Just when you think the Republican candidates for President can't drag us back any further in time when it comes to the discussion of important issues of the day, from civil rights to Global Warming, Rick Santorum tries to out do them all.
According to Talking Points Memo:
The Des Moines Register reports from a Santorum campaign stop at the University of Northern Iowa, where he talked about education:
Discussing controversial classroom subjects such as evolution and global warming, Santorum said he has suggested that “science should get out of politics” and he is opposed to teaching that provides a “politically correct perspective.”
So I guess he would rather we go back to when we attributed disease to the imbalance of humors? Why bother using all that fancy math to figure out our budgets if science is the enemy of the people? Why question anything at all? Does he send all his correspondence by carrier pigeon or by horse? I wonder if his "smart" phone scares him from time to time?

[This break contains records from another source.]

(* ===== verification/JosPrintfSpec.v ===== *)
(** What formatted output prints: the rendering of a format, defined on its
    directives, is what [vprintfmt] hands to [putch]; [vsnprintf] leaves the
    part that fits, terminated, in the buffer. *)
From Stdlib Require Import ZArith Lia Bool.
From S2P Require Import Prelude JosString JosStringSpec JosPrintf.
Open Scope Z_scope.

(** ** Output *)

Section output.
Context {S : Type} (mem : S -> memory) (putch : Z -> M S unit).

(** The run that puts the characters [cs]. *)
Fixpoint emit (cs : list Z) : M S unit :=
  match cs with [] => ret tt | c :: cs => do* putch c; emit cs end.

Lemma bind_ext_ok {A B} (r : M S A) (k k' : A -> M S B) s :
  (forall a s', r s = Ok (a, s') -> k a s' = k' a s') -> bind r k s = bind r k' s.
Proof. intros H. unfold bind. destruct (r s) as [[]|]; [by apply H|done]. Qed.

Lemma bind_ext {A B} (r : M S A) (k k' : A -> M S B) s :
  (forall a s', k a s' = k' a s') -> bind r k s = bind r k' s.
Proof. intros H. unfold bind. by destruct (r s) as [[]|]. Qed.

Lemma bind_eq {A B} (r r' : M S A) (k : A -> M S B) s : r s = r' s -> bind r k s = bind r' k s.
Proof. intros H. unfold bind. by rewrite H. Qed.

Lemma emit_app xs ys s : emit (xs ++ ys) s = (do* emit xs; emit ys) s.
Proof.
  revert s. induction xs as [|x xs IH]; intros s; cbn [app emit]; [done|].
  rewrite bind_assoc. apply bind_ext. intros _ s'. apply IH.
Qed.

Lemma bind_tt (r : M S unit) s : (do* r; ret tt) s = r s.
Proof. unfold bind. by destruct (r s) as [[[] ?]|]. Qed.

Lemma pad_emit n c s : pad putch n c s = emit (replicate n c) s.
Proof.
  revert s. induction n as [|n IH]; intros s; cbn; [done|]. by apply bind_ext.
Qed.

(** A number: padding up to the width, then its digits. *)
Definition numeral_text (base num width padc : Z) : list Z :=
  let ds := digits 64 base num in
  replicate (Z.to_nat (width - zlength ds)) padc ++ (digit_char <$> ds).

Lemma printnum_emit fuel num base width padc s : 2 <= base -> 0 <= num < base ^ Z.of_nat fuel ->
  (0 < fuel)%nat ->
  let ds := digits fuel base num in
  printnum putch fuel num base width padc s =
    emit (replicate (Z.to_nat (width - zlength ds)) padc ++ (digit_char <$> ds)) s.
Proof.
  intros Hb. revert num width s. induction fuel as [|fuel IH]; intros num width s Hn Hf ds; [lia|].
  unfold ds. cbn [printnum digits]. destruct (Z.leb_spec base num).
  - assert (Hq : 0 <= num / base < base ^ Z.of_nat fuel).
    { split; [apply Z.div_pos; lia|]. apply Z.div_lt_upper_bound; [lia|].
      rewrite Nat2Z.inj_succ, Z.pow_succ_r in Hn by lia. lia. }
    assert (0 < fuel)%nat.
    { destruct fuel; [|lia]. cbn in Hq. pose proof (Z.div_str_pos num base). lia. }
    erewrite bind_eq by (by apply IH).
    rewrite length_app, fmap_app, (assoc_L (++)). cbn [length]. symmetry.
    rewrite emit_app. cbn [fmap list_fmap emit].
    replace (width - Z.of_nat (length (digits fuel base (num / base)) + 1))
      with (width - 1 - zlength (digits fuel base (num / base))) by lia.
    apply bind_ext. intros. by rewrite bind_tt.
  - erewrite bind_eq by apply pad_emit. rewrite emit_app. cbn [length fmap list_fmap emit].
    rewrite (Z.mod_small num) by lia. change (Z.of_nat 1) with 1.
    apply bind_ext. intros. by rewrite bind_tt.
Qed.

Lemma printnum_text num base width padc s : 2 <= base -> 0 <= num < 2 ^ 64 ->
  printnum putch 64 num base width padc s = emit (numeral_text base num width padc) s.
Proof.
  intros Hb Hn. apply printnum_emit; [done| |lia]. split; [lia|].
  eapply Z.lt_le_trans; [apply Hn|]. apply Z.pow_le_mono_l. lia.
Qed.
End output.

(** ** Directives *)

(** Flags of an escape sequence, in the order the encoding writes them. *)
Record flags : Type := mk_flags {
  f_pad : option Z;
  f_width : option Z;
  f_precision : option Z;
  f_alt : bool;
  f_long : nat
}.

Definition flags_wf (f : flags) : Prop :=
  (f_pad f = None \/ f_pad f = Some 45 \/ f_pad f = Some 48) /\
  (forall w, f_width f = Some w -> 0 < w < 2 ^ 31) /\
  (forall p, f_precision f = Some p -> 0 < p < 2 ^ 31).

Definition numeral_chars (n : Z) : list Z := digit_char <$> digits 64 10 n.

Definition encode_flags (f : flags) : list Z :=
  match f_pad f with Some c => [c] | None => [] end ++
  match f_width f with Some w => numeral_chars w | None => [] end ++
  match f_precision f with Some p => 46 :: numeral_chars p | None => [] end ++
  (if f_alt f then [35] else []) ++ replicate (f_long f) 108.

Definition flags_width (f : flags) : Z :=
  match f_width f, f_precision f with Some w, _ => w | None, Some _ => 0 | None, None => -1 end.
Definition flags_padc (f : flags) : Z := default 32 (f_pad f).

(** What [reswitch] knows at the conversion letter. *)
Definition flags_escape (f : flags) : escape :=
  mk_escape (flags_padc f) (flags_width f) (default (-1) (f_precision f)) (Z.of_nat (f_long f)) (f_alt f).

Inductive directive : Type :=
  | Plain (c : Z)
  | Percent
  | Octal
  | Char (z : Z)
  | Decimal (f : flags) (z : Z)
  | Unsigned (f : flags) (z : Z)
  | Hex (f : flags) (z : Z)
  | Pointer (f : flags) (z : Z)
  | Text (f : flags) (p : Z + list Z) (l : list Z)
  | Error (z : Z).

Definition encode (d : directive) : list Z :=
  match d with
  | Plain c => [c]
  | Percent => [37; 37]
  | Octal => [37; 111]
  | Char _ => [37; 99]
  | Decimal f _ => 37 :: encode_flags f ++ [100]
  | Unsigned f _ => 37 :: encode_flags f ++ [117]
  | Hex f _ => 37 :: encode_flags f ++ [120]
  | Pointer f _ => 37 :: encode_flags f ++ [112]
  | Text f _ _ => 37 :: encode_flags f ++ [115]
  | Error _ => [37; 101]
  end.

Definition int_args (long : nat) (z : Z) : list arg :=
  if (2 <=? long)%nat then [Word (u32 z); Word (u32 (z / 2 ^ 32))] else [Word (u32 z)].

Definition args (d : directive) : list arg :=
  match d with
  | Plain _ | Percent | Octal => []
  | Char z | Pointer _ z | Error z => [Word (u32 z)]
  | Decimal f z | Unsigned f z | Hex f z => int_args (f_long f) z
  | Text _ (inl a) _ => [Word a]
  | Text _ (inr l) _ => [Literal l]
  end.

Definition null_text : list Z := [40; 110; 117; 108; 108; 41].

(** A string as [%s] shows it: cut to the precision, unprintable characters
    hidden under [#], padded. *)
Definition shown (alt : bool) (b : Z) : Z :=
  let ch := s8 b in if alt && ((ch <? 32) || (126 <? ch)) then 63 else ch.
Definition cut (f : flags) (l : list Z) : list Z :=
  match f_precision f with Some p => take (Z.to_nat p) l | None => l end.
Definition text_output (f : flags) (l : list Z) : list Z :=
  let cs := shown (f_alt f) <$> cut f l in
  let n := Z.to_nat (flags_width f - zlength cs) in
  if flags_padc f =? 45 then cs ++ replicate n 32 else replicate n (flags_padc f) ++ cs.

Definition number_output (f : flags) (base z : Z) : list Z :=
  numeral_text base z (flags_width f) (flags_padc f).
Definition decimal_output (f : flags) (z : Z) : list Z :=
  (if z <? 0 then [45] else []) ++ number_output f 10 (Z.abs z).

Definition plain_flags : flags := mk_flags None None None false 0.
Definition error_output (z : Z) : list Z :=
  match error_string (Z.abs z) with
  | Some l => text_output plain_flags l
  | None => [101; 114; 114; 111; 114; 32] ++ decimal_output plain_flags (Z.abs z)
  end.

Definition render (d : directive) : list Z :=
  match d with
  | Plain c => [c]
  | Percent => [37]
  | Octal => [88; 88; 88]
  | Char z => [z]
  | Decimal f z => decimal_output f z
  | Unsigned f z => number_output f 10 z
  | Hex f z => number_output f 16 z
  | Pointer f z => [48; 120] ++ number_output f 16 z
  | Text f _ l => text_output f l
  | Error z => error_output z
  end.

Definition is_text (l : list Z) : Prop := Forall (fun b => 0 < b < 256) l /\ zlength l < 2 ^ 31.

(** ** The rendering *)

Section rendering.
Context {S : Type} (mem : S -> memory) (putch : Z -> M S unit).
(** What the strings printed rely on; [putch] keeps it. *)
Context (Inv : S -> Prop) (Hinv : forall c s s', Inv s -> putch c s = Ok (tt, s') -> Inv s').

Definition int_range (signed : bool) (long : nat) (z : Z) : Prop :=
  let w := if (2 <=? long)%nat then 64 else 32 in if signed then is_s w z else is_u w z.

Definition text_holds (p : Z + list Z) (l : list Z) : Prop :=
  is_text l /\
  match p with
  | inl a => if a =? 0 then l = null_text else forall s, Inv s -> cstr (mem s) a l
  | inr l' => l' = l
  end.

Definition directive_wf (d : directive) : Prop :=
  match d with
  | Plain c => 0 < c < 256 /\ c <> 37
  | Percent | Octal => True
  | Char z => is_s 32 z
  | Decimal f z => flags_wf f /\ int_range true (f_long f) z
  | Unsigned f z | Hex f z => flags_wf f /\ int_range false (f_long f) z
  | Pointer f z => flags_wf f /\ is_u 32 z
  | Text f p l => flags_wf f /\ text_holds p l
  | Error z => is_s 32 z /\ z <> - 2 ^ 31
  end.

(** Fuel for one directive. *)
Definition need (d : directive) : nat :=
  2 * length (encode d) + match d with Text _ _ l => length l + 2 | Error _ => 200 | _ => 2 end.
Definition total_need (ds : list directive) : nat := sum_list_with need ds.

Lemma emit_inv cs s s' : Inv s -> emit putch cs s = Ok (tt, s') -> Inv s'.
Proof.
  revert s. induction cs as [|c cs IH]; intros s Hs; cbn [emit].
  - by intros [= <-].
  - intros ([] & s1 & H1 & H2)%bind_inv. eauto.
Qed.

Lemma emit_then {A} cs (k k' : M S A) s : Inv s -> (forall s', Inv s' -> k s' = k' s') ->
  (do* emit putch cs; k) s = (do* emit putch cs; k') s.
Proof.
  intros Hs Hk. unfold bind. destruct (emit putch cs s) as [[[] s']|] eqn:E; [|done].
  eauto using emit_inv.
Qed.

(** *** Reading the format *)

(** The characters [l] are what is left of [fmt] at [i]. *)
Definition rest_at (fmt : list Z) (i : nat) (l : list Z) : Prop := drop i (fmt ++ [0]) = l ++ [0].

Lemma rest_at_0 fmt : rest_at fmt 0 fmt.
Proof. done. Qed.

Lemma rest_at_app fmt i xs ys : rest_at fmt i (xs ++ ys) -> rest_at fmt (i + length xs) ys.
Proof.
  unfold rest_at. intros H. rewrite <- drop_drop, H, <- (assoc_L (++)). by rewrite drop_app_length.
Qed.

Lemma rest_at_cons fmt i x ys : rest_at fmt i (x :: ys) -> rest_at fmt (i + 1) ys.
Proof. apply (rest_at_app fmt i [x]). Qed.

Lemma fmt_at_hd fmt i l (s : S) : rest_at fmt i l -> fmt_at fmt i s = Ok (hd 0 l, s).
Proof.
  intros H. unfold fmt_at. assert (Hi : (fmt ++ [0]) !! i = Some (hd 0 l)).
  { rewrite <- (Nat.add_0_r i), <- lookup_drop, H. by destruct l. }
  by rewrite Hi.
Qed.

Lemma digit_char_range d : 0 <= d < 10 -> is_digit (digit_char d) = true /\ digit_char d = 48 + d.
Proof.
  intros Hd. unfold digit_char. destruct (Z.ltb_spec d 10); [|lia]. unfold is_digit.
  split; [|done]. apply andb_true_iff. rewrite !Z.leb_le. lia.
Qed.

Lemma parse_precision_ok fmt ds rest fuel i d v (s : S) : rest_at fmt i ((digit_char <$> ds) ++ rest) ->
  Forall (fun d => 0 <= d < 10) ds -> 0 <= d < 10 -> is_digit (s8 (hd 0 rest)) = false ->
  (length ds < fuel)%nat ->
  parse_precision fuel fmt i (48 + d) (s32 v) s =
    Ok ((s32 (fold_left (fun v d => v * 10 + d) (d :: ds) v), (i + length ds)%nat), s).
Proof.
  revert fuel i d v. induction ds as [|d' ds IH]; intros [|fuel] i d v Hr Hds Hd Hst Hf;
    cbn [length] in *; try lia; cbn [parse_precision]; step (fmt_at_hd _ _ _ s Hr);
    (replace (s32 v * 10 + (48 + d) - 48) with (s32 v * 10 + d) by lia); rewrite s32_step.
  - cbn [fmap list_fmap app]. rewrite Hst. cbn. by rewrite Nat.add_0_r.
  - apply Forall_cons in Hds as [Hd' Hds]. destruct (digit_char_range d' Hd') as [Hdig Hch].
    cbn [fmap list_fmap app hd]. rewrite s8_ascii by (rewrite Hch; lia). rewrite Hdig, Hch.
    rewrite (IH fuel (i + 1)%nat); [by rewrite <- Nat.add_assoc| |done..|lia].
    eapply rest_at_cons. exact Hr.
Qed.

We wonder why we cannot move past fossil fuels and dead technologies and why Republicans do not see the worth in funding such things like Nasa and studying phenomena like earthquakes and volcanoes. Maybe we should just pray more that the world does not run out of oil and fresh water and fertile soil? Our faith in God will make sure that the ocean doesn't rise because of the melting icecaps.
Anyone who is so blatantly anti-science should be disqualified from the office since the President has so many of those nasty scientist serve under him as advisors and appointees.
What century are you attempting to win the nomination Mr. Santorum because it cannot be this, or the last one.
Although when looking at the definition of science it explains the failed policies of the GOP of the thirty years.
sci·ence [sahy-uhns] Show IPA
noun
1.
a branch of knowledge or study dealing with a body of facts or truths systematically arranged and showing the operation of general laws: the mathematical sciences.
2.
systematic knowledge of the physical or material world gained through observation and experimentation.
3.
any of the branches of natural or physical science.
4.
systematized knowledge in general.
5.
knowledge, as of facts or principles; knowledge gained by systematic study.